In Asmat cosmology, the drum was associated with the beginnings of humanity. In some origin traditions, humans were born from wood figures carved by a primordial being named Fumeripits. Fumeripits built the first men's ceremonial house, but grew lonesome living alone, so he carved wood human figures for company. The lifeless figures did not relieve his loneliness, so he made a drum. As he drummed, the figures slowly came to life, becoming the first Asmat.
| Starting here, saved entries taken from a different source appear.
Lemma ec2PublicKeyMaterial_spec m k :
  mat_EC2 (ec2PublicKeyMaterial m) = Some k ↔
  ∃ c, c ≠ P224 ∧ ec2_Curve k = curve_Name c ∧ int_param m (-1) (cose_curve c) ∧ bytes_param m (-2) (ec2_X k) ∧
       bytes_param m (-3) (ec2_Y k) ∧ length (ec2_X k) = curve_bytes c ∧ length (ec2_Y k) = curve_bytes c.
Proof.
  unfold ec2PublicKeyMaterial. split.
  - intros H. match type of H with mat_EC2 (or_none ?r) = _ => destruct r as [mat|] eqn:E end; [|done].
    res_inv. destruct a2 as [curveName n]. res_inv. guards in Hok3. injection H as <-. cbn [ec2_Curve ec2_X ec2_Y].
    apply credentialKeyInteger_Ok in Hok. apply credentialKeyBytes_Ok in Hok0, Hok1.
    unfold ec2Curve in Hok2. destruct (Z.eqb_spec a 1) as [->|]; [|destruct (Z.eqb_spec a 2) as [->|];
      [|destruct (Z.eqb_spec a 3) as [->|]; [|done]]]; injection Hok2 as <- <-.
    + exists P256. split_and!; try done; cbn; lia.
    + exists P384. split_and!; try done; cbn; lia.
    + exists P521. split_and!; try done; cbn; lia.
  - intros (c & Hc & Hn & Hi & Hx & Hy & Hlx & Hly).
    apply credentialKeyInteger_Ok in Hi. apply credentialKeyBytes_Ok in Hx, Hy. rewrite Hi. run. rewrite Hx. run. rewrite Hy.
    run. rewrite Hlx, Hly. destruct k as [? X Y], c; cbn in *; by subst.
Qed.

Lemma okpPublicKeyMaterial_spec m a x :
  int_param m 3 a → a = -8 ∨ a = -19 →
  okpPublicKeyMaterial m = mkMaterial None None (Some (mkOKP OKPCurveEd25519 x)) ↔
  int_param m (-1) 6 ∧ bytes_param m (-2) x ∧ length x = 32%nat.
Proof.
  intros Ha%credentialKeyInteger_Ok Hed. unfold okpPublicKeyMaterial. rewrite Ha. split.
  - intros H. match type of H with or_none ?r = _ => destruct r as [mat|] eqn:E end; [|done].
    res_inv. destruct a2 as [curveName n]. res_inv. cbn [or_none] in H. injection H as -> ->. guards in Hok2.
    apply credentialKeyInteger_Ok in Hok. apply credentialKeyBytes_Ok in Hok0. unfold okpCurve in Hok1.
    destruct (Z.eqb_spec a0 6) as [->|]; [injection Hok1 as <-; split_and!; [done|done|lia]|].
    by destruct (a0 =? 7).
  - intros (Hi & Hx & Hl). apply credentialKeyInteger_Ok in Hi. apply credentialKeyBytes_Ok in Hx.
    rewrite Hi. run. rewrite Hx. run. cbn [okpCurve Z.eqb Pos.eqb]. run. rewrite Hl.
    by destruct Hed as [-> | ->].
Qed.

Lemma rsaPublicKeyMaterial_spec m n e :
  3 <= e → RSA_Valid (Some (mkRSA n e)) = true →
  rsaPublicKeyMaterial m = mkMaterial None (Some (mkRSA n e)) None ↔
  ∃ eb, e = be_uint eb ∧ bytes_param m (-1) n ∧ bytes_param m (-2) eb ∧ (length eb <= 4)%nat ∧ head eb ≠ Some x00.
Proof.
  intros He Hv. unfold rsaPublicKeyMaterial. split.
  - intros H. match type of H with or_none ?r = _ => destruct r as [mat|] eqn:E end; [|done].
    res_inv. cbn [or_none] in H. injection H as -> <-. guards in Hok2. apply credentialKeyBytes_Ok in Hok, Hok1.
    eexists. split_and!; [|done|done|lia|naive_solver]. apply be_uint_leading_zeros.
  - intros (eb & -> & Hn & Hb & Hl & Hh). apply credentialKeyBytes_Ok in Hn, Hb. rewrite Hn. run.
    assert (length n ≠ 0%nat ∧ head n ≠ Some x00) as [Hn0 Hnh].
    { destruct n as [|b n]; [done|]. split; [done|]. intros [= ->]. done. }
    rewrite !bool_decide_eq_false_2 by done. run. rewrite Hb. run.
    rewrite !bool_decide_eq_false_2 by (done || (intros ->%nil_length_inv; cbn in He; lia)).
    rewrite (proj2 (Z.ltb_ge _ _)) by lia. run. rewrite be_uint_leading_zeros.
    by rewrite (proj2 (Z.eqb_neq _ _)) by lia.
Qed.

Lemma int_param_fun m l a b : int_param m l a → int_param m l b → a = b.
Proof. intros (_ & t & Ha & _) (_ & t' & Hb & _). rewrite Ha in Hb. by injection Hb. Qed.

(** Only the key type of the material's kind produces it. *)
Lemma material_kind m kt :
  let material := publicKeyMaterial m kt in
  (is_Some (mat_EC2 material) → kt = 2) ∧ (is_Some (mat_RSA material) → kt = 3) ∧ (is_Some (mat_OKP material) → kt = 1).
Proof.
  cbv zeta. unfold publicKeyMaterial, credentialKeyEC2, credentialKeyRSA, credentialKeyOKP,
    ec2PublicKeyMaterial, rsaPublicKeyMaterial, okpPublicKeyMaterial.
  assert (∀ r (P : CredentialPublicKeyMaterial → Prop), P noMaterial → (∀ a, r = Ok a → P a) → P (or_none r)) as Hor.
  { intros [a|e] P Hn Ha; [by apply Ha|done]. }
  destruct (Z.eqb_spec kt 2) as [->|]; [|destruct (Z.eqb_spec kt 3) as [->|]; [|destruct (Z.eqb_spec kt 1) as [->|]]];
    try (split_and!; by intros []).
  - match goal with |- context [or_none ?r] => pattern (or_none r) end.
    apply Hor; [split_and!; by intros []|]. intros a H. res_inv. destruct a3. res_inv. split_and!; [done| |]; by intros [].
  - match goal with |- context [or_none ?r] => pattern (or_none r) end.
    apply Hor; [split_and!; by intros []|]. intros a H. res_inv. split_and!; [|done|]; by intros [].
  - match goal with |- context [or_none ?r] => pattern (or_none r) end.
    apply Hor; [split_and!; by intros []|]. intros a H. res_inv. destruct a2. res_inv. split_and!; [| |done]; by intros [].
Qed.

Lemma material_sized m kt : sized (publicKeyMaterial m kt).
Proof.
  intros k c Hk Hc. assert (kt = 2) as -> by (by apply (material_kind m kt)).
  apply ec2PublicKeyMaterial_spec in Hk as (c' & _ & Hc' & _ & _ & _ & HX & HY).
  assert (c = c') as -> by (rewrite Hc in Hc'; by destruct c, c'). done.
Qed.

Lemma validateCredentialPublicKey_Ok a s m u :
  sized m → (a, s) ∈ cose_schemes → validateCredentialPublicKey a m = Ok u ↔ scheme_key s m.
Proof.
  intros Hm Hs. destruct u. unfold validateCredentialPublicKey, AlgorithmES256, AlgorithmESP256, AlgorithmES384, AlgorithmESP384,
    AlgorithmES512, AlgorithmESP512, AlgorithmRS256, AlgorithmRS384, AlgorithmRS512, AlgorithmPS256, AlgorithmPS384,
    AlgorithmPS512, AlgorithmEdDSA, AlgorithmEd25519, AlgorithmEd448.
  assert (Hec : ∀ c h, validateEC2Material m (curve_Name c) c = Ok () ↔ scheme_key (ECDSA c h) m).
  { intros c h. by apply validateEC2Material_Ok. }
  assert (Hrsa : ∀ h, match m with
    | {| mat_EC2 := None; mat_RSA := Some rsa; mat_OKP := None |} => fail_if (negb (RSA_Valid (Some rsa))) ErrMalformedCBOR
    | _ => Err ErrMalformedCBOR end = Ok () ↔ scheme_key (PKCS1 h) m).
  { intros h. cbn [scheme_key]. destruct m as [[] [k|] []]; try (split; [done|by intros (? & ? & ?)]).
    rewrite fail_if_Ok, negb_false_iff. naive_solver. }
  assert (Hed : match m with
    | {| mat_EC2 := None; mat_RSA := None; mat_OKP := Some okp |} =>
        fail_if (negb (bool_decide (okp_Curve okp = OKPCurveEd25519)) || negb (Z.of_nat (length (okp_X okp)) =? 32))
          ErrMalformedCBOR
    | _ => Err ErrMalformedCBOR end = Ok () ↔ scheme_key Ed25519 m).
  { cbn [scheme_key]. destruct m as [[] [k|] [[c x]|]]; try (split; [done|by intros (? & ? & ?)]).
    rewrite fail_if_Ok. guards. cbn [okp_Curve okp_X]. split.
    - intros [-> Hx]. exists x. split; [done|lia].
    - intros (? & [= -> ->] & Hx). split; [done|lia]. }
  repeat (apply elem_of_cons in Hs as [[= -> ->]|Hs];
    [cbn [Z.eqb Pos.eqb orb];
     first [apply (Hec P256) | apply (Hec P384) | apply (Hec P521) | apply (Hrsa SHA256) | apply Hed]|]).
  by apply not_elem_of_nil in Hs.
Qed.

Lemma cose_Ed25519 a : (a, Ed25519) ∈ cose_schemes → a = -8 ∨ a = -19.
Proof. intros H. repeat (apply elem_of_cons in H as [H|H]; [by simplify_eq; auto|]). by apply not_elem_of_nil in H. Qed.
Lemma cose_not_P224 a h c : (a, ECDSA c h) ∈ cose_schemes → c ≠ P224.
Proof. intros H ->. repeat (apply elem_of_cons in H as [H|H]; [by simplify_eq|]). by apply not_elem_of_nil in H. Qed.
Lemma cose_nonzero a s : (a, s) ∈ cose_schemes → a ≠ 0.
Proof. intros H ->. repeat (apply elem_of_cons in H as [H|H]; [by simplify_eq|]). by apply not_elem_of_nil in H. Qed.

(** The parameters that the material of a key was read from. *)
Lemma scheme_params_intro a s m kt :
  (a, s) ∈ cose_schemes → int_param m 1 kt → int_param m 3 a → validateCredentialPublicKeyParameters m kt = Ok () →
  scheme_key s (publicKeyMaterial m kt) → scheme_params s m (publicKeyMaterial m kt).
Proof.
  intros Hs Hkt Ha Hp Hv. destruct (material_kind m kt) as (HE & HR & HO).
  assert (Hrsa : scheme_key (PKCS1 SHA256) (publicKeyMaterial m kt) → scheme_params (PKCS1 SHA256) m (publicKeyMaterial m kt)).
  { intros ([n e] & Hm & Hk). rewrite Hm in *. assert (kt = 3) as -> by (by apply HR).
    apply (params_Ok _ _ [1; 3; -1; -2]) in Hp; [|by auto].
    apply (rsaPublicKeyMaterial_spec m n e) in Hm as (eb & -> & Hn & He & Hl & Hh); [|by apply (X509Util.RSA_Valid_exponent (mkRSA n _))|done].
    exists n, eb. by split_and!. }
  destruct s as [c h|h|h|]; cbn [scheme_key scheme_params] in *; [|by apply Hrsa|by apply Hrsa|].
  - destruct Hv as (x & y & Hon & Hm). rewrite Hm in *. assert (kt = 2) as -> by (by apply HE).
    apply (params_Ok _ _ [1; 3; -1; -2; -3]) in Hp; [|by left].
    assert (Hk : mat_EC2 (publicKeyMaterial m 2) = Some (X509Util.ec_material c x y)) by (by rewrite Hm).
    apply ec2PublicKeyMaterial_spec in Hk as (c' & _ & Hc & Hi & Hx & Hy & _).
    assert (c = c') as -> by (by destruct c, c'). exists x, y. by split_and!.
  - destruct Hv as (x & Hm & Hl). rewrite Hm in *. assert (kt = 1) as -> by (by apply HO).
    apply (params_Ok _ _ [1; 3; -1; -2]) in Hp; [|by auto].
    apply (okpPublicKeyMaterial_spec m a x) in Hm as (Hi & Hx & _); [|done|by apply cose_Ed25519].
    exists x. by split_and!.
Qed.

Lemma scheme_params_elim a s m material :
  (a, s) ∈ cose_schemes → int_param m 3 a → scheme_params s m material →
  scheme_key s material ∧
  ∃ kt, kt ≠ 0 ∧ int_param m 1 kt ∧ validateCredentialPublicKeyParameters m kt = Ok () ∧ material = publicKeyMaterial m kt.
Proof.
  intros Hs Ha Hm.
  assert (Hrsa : scheme_params (PKCS1 SHA256) m material → scheme_key (PKCS1 SHA256) material ∧
    ∃ kt, kt ≠ 0 ∧ int_param m 1 kt ∧ validateCredentialPublicKeyParameters m kt = Ok () ∧ material = publicKeyMaterial m kt).
  { intros (n & e & -> & Hv & Hd & Hkt & Hn & He & Hl & Hh). split; [by eexists|]. exists 3.
    split_and!; [done|done|apply (params_Ok _ _ [1; 3; -1; -2]); [by auto|by rewrite Hd]|].
    symmetry. apply rsaPublicKeyMaterial_spec; [by apply (X509Util.RSA_Valid_exponent (mkRSA n _))|done|]. exists e. by split_and!. }
  destruct s as [c h|h|h|]; cbn [scheme_key scheme_params] in *; [|by apply Hrsa|by apply Hrsa|].
  - destruct Hm as (x & y & Hon & -> & Hd & Hkt & Hc & Hx & Hy). split; [by exists x, y|]. exists 2.
    split_and!; [done|done|apply (params_Ok _ _ [1; 3; -1; -2; -3]); [by left|by rewrite Hd]|].
    assert (Hk : mat_EC2 (publicKeyMaterial m 2) = Some (X509Util.ec_material c x y)).
    { apply ec2PublicKeyMaterial_spec. exists c. cbn [X509Util.ec_material ec2_Curve ec2_X ec2_Y].
      split_and!; try done; [|by rewrite length_put_be..]. by apply (cose_not_P224 a h). }
    destruct (material_kind m 2) as (_ & HR & HO). destruct (publicKeyMaterial m 2) as [E R O]. cbn in *. subst E.
    destruct R; [by discriminate HR|]. by destruct O; [discriminate HO|].
  - destruct Hm as (x & -> & Hl & Hd & Hkt & Hc & Hx). split; [by exists x|]. exists 1.
    split_and!; [done|done|apply (params_Ok _ _ [1; 3; -1; -2]); [by auto|by rewrite Hd]|].
    symmetry. apply (okpPublicKeyMaterial_spec m a x); [done|by apply cose_Ed25519|by split_and!].
Qed.

Lemma DecodeAttestationObject_Ok raw o :
  DecodeAttestationObject decoder raw = Ok o ↔
  ∃ v m st, canonical dm em (slice_list (bv_value raw)) v ∧ stringMap v = Some m ∧
    dom m = {["fmt"; "attStmt"; "authData"]} ∧
    m !! "fmt" = Some (VString (do_Format o)) ∧ protocolidentifier_Valid (do_Format o) = true ∧
    m !! "authData" = Some (VBytes (bv_value (do_AuthenticatorData o))) ∧ 37 <= slice_len (bv_value (do_AuthenticatorData o)) ∧
    m !! "attStmt" = Some st ∧ statement_decodes (do_Format o) st (do_Statement o) ∧ do_Raw o = raw.
Proof.
  unfold DecodeAttestationObject. split.
  - intros H. res_inv. guards in Hok1. guards in Hok3. guards in Hok5. apply validateCanonical_Ok in Hok.
    apply as_string_Some in Hok2. apply as_bytes_Some in Hok4. apply decodeAttestationStatement_Ok in Hok8.
    apply newByteValue_Ok in Hok9 as (-> & Hlen & _). exists a, a0, a6. cbn [do_Format do_AuthenticatorData do_Statement do_Raw bv_value].
    split_and!; try done. apply dom_by_size; [|change (size a0 = 3%nat); unfold map_len in Hok1; lia].
    intros k Hk. apply elem_of_dom. set_solver.
  - intros (v & m & st & Hv & Hm & Hd & Hf & Hid & Hau & Hlen & Hst & Hs & Hr).
    unfold bv_bytes. rewrite (proj2 (validateCanonical_Ok _ v)) by done. run. rewrite Hm. run.
    apply size_by_dom in Hd. change (size m = 3%nat) in Hd. unfold map_len. rewrite Hd. run. rewrite Hf.
    cbn [as_string]. run. rewrite Hid. run. rewrite Hau. cbn [as_bytes]. run. rewrite (proj2 (Z.eqb_neq _ 0)) by lia. run.
    rewrite Hst. run. assert (match st with VNil => true | _ => false end = false) as ->.
    { destruct st; try done. by inversion Hs. }
    run. apply decodeAttestationStatement_Ok in Hs. rewrite Hs. run. unfold NewAuthenticatorData.
    rewrite (proj2 (newByteValue_Ok _ _ _ _ (do_AuthenticatorData o))); [by destruct o; cbn in *; subst|].
    split_and!; [by destruct (do_AuthenticatorData o)|done|done].
Qed.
Drums are individually owned and any man can make one. However, individuals often commission them from master carvers. Asmat drums are typically elaborately carved with ornate openwork handles and extensively decorated bodies. The handle of this drum, made by the master carver Omas, depicts a man named Pam who was probably the father of the man who commissioned it. The figure's mouth is carved in the form of the beak of a black king cockatoo. Because it plucks fruit from trees, this bird was metaphorically associated with the former practice of headhunting.